(** The checks of one turn, in the order the code makes them. *)
Lemma poll_chain (start : Q) (timeout : Z) (r : run) :
  let r1 := tick w set0 r in
  let r2 := tick w set0 r1 in
  let r3 := tick w set0 r2 in
  let x := fst (poll w set0 start timeout r) in
  if negb (is_alive_now w r) || completed_now w r1 then
    x = Some GuardExit
  else if is_set_at w set0 (instant r2) then
    x = Some StopReturn \/ x = Some StopBreak
  else if Qle_bool (clock w (instant r3) - start) (inject_Z timeout) then
    x = None
  else x = Some (TimeoutReturn (clock w (instant r3) - start)).
Proof.
  cbv zeta. unfold poll, bind, look, ret, sleep.
  destruct (is_alive_now w r); cbn [negb orb fst]; [|reflexivity].
  destruct (completed_now w (tick w set0 r)); cbn [fst]; [reflexivity|].
  destruct (is_set_at w set0 (instant (tick w set0 (tick w set0 r)))).
  - destruct (py_print w set0 stop_requested_line _) as [[] q1].
    destruct (is_alive_now w (tick w set0 q1)).
    + destruct (py_print w set0 still_running_line _) as [[] q2].
      left. reflexivity.
    + right. reflexivity.
  - destruct (Qle_bool _ _); reflexivity.
Qed.

(** C2, as the code has it.  One turn of the loop checks, in this
    order: completion (the guard: the thread is over, or the completed
    flag is set), then cancellation, then the deadline.  So a completed
    flag that is set when the turn begins ends the loop through the
    guard, whatever the token and the clock say; with the worker still
    running, a set token gives a cancelled exit before the clock is
    read; and only with the token unset is the deadline looked at. *)
Theorem poll_checks_in_order (start : Q) (timeout : Z) (r : run) :
  let r1 := tick w set0 r in
  let r2 := tick w set0 r1 in
  let r3 := tick w set0 r2 in
  let x := fst (poll w set0 start timeout r) in
  (completed_now w r = true -> x = Some GuardExit)
  /\ (if negb (is_alive_now w r) || completed_now w r1 then
        x = Some GuardExit
      else if is_set_at w set0 (instant r2) then
        x = Some StopReturn \/ x = Some StopBreak
      else if Qle_bool (clock w (instant r3) - start) (inject_Z timeout) then
        x = None
      else x = Some (TimeoutReturn (clock w (instant r3) - start))).
Proof.
  intros r1 r2 r3 x.
  pose proof (poll_chain start timeout r) as Hchain.
  split; [|exact Hchain].
  intros Hdone.
  assert (H1 : completed_now w r1 = true).
  { apply (completed_now_mono w r r1); subst r1;
      [apply worker_from_tick | rewrite instant_tick; lia | exact Hdone]. }
  cbv zeta in Hchain. fold r1 in Hchain.
  rewrite H1, orb_true_r in Hchain. exact Hchain.
Qed.

Lemma poll_loop_facts fuel start timeout r :
  let p := poll_loop w set0 fuel start timeout r in
  extends r (snd p)
  /\ worker_from (snd p) = worker_from r
  /\ instant r <= instant (snd p)
  /\ (stop_exit (fst p) = true -> is_set_at w set0 (instant (snd p)) = true)
  /\ (forall d, fst p = Some (TimeoutReturn d) ->
        (inject_Z timeout < d)%Q
        /\ exists t, instant r <= t /\ d = (clock w t - start)%Q).
Proof.
  revert r. induction fuel as [|fuel IH]; intros r; cbn [poll_loop].
  - unfold ret. cbn [fst snd].
    split; [apply extends_refl|]. repeat split; try done.
  - unfold bind.
    pose proof (poll_facts start timeout r) as Hp.
    destruct (poll w set0 start timeout r) as [x r1].
    cbn [fst snd] in Hp. destruct Hp as (He & Hw & Hi & Hs & Ht & _).
    destruct x as [how|].
    + unfold ret. cbn [fst snd].
      split; [exact He|]. split; [exact Hw|]. split; [lia|]. by split.
    + specialize (IH r1). cbn zeta in IH.
      destruct IH as (He' & Hw' & Hi' & Hs' & Ht').
      split; [by eapply extends_trans|]. split; [congruence|].
      split; [lia|]. split; [exact Hs'|].
      intros d Hd. destruct (Ht' d Hd) as (Hlt & t & Hle & Heq).
      split; [exact Hlt|]. exists t. split; [lia | exact Heq].
Qed.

--------------------

Lines with "exists": find them in the data and copy each one.

** Written answer **
        /\ exists t, instant r <= t /\ d = (clock w t - start)%Q).
      split; [exact Hlt|]. exists t. split; [lia | exact Heq].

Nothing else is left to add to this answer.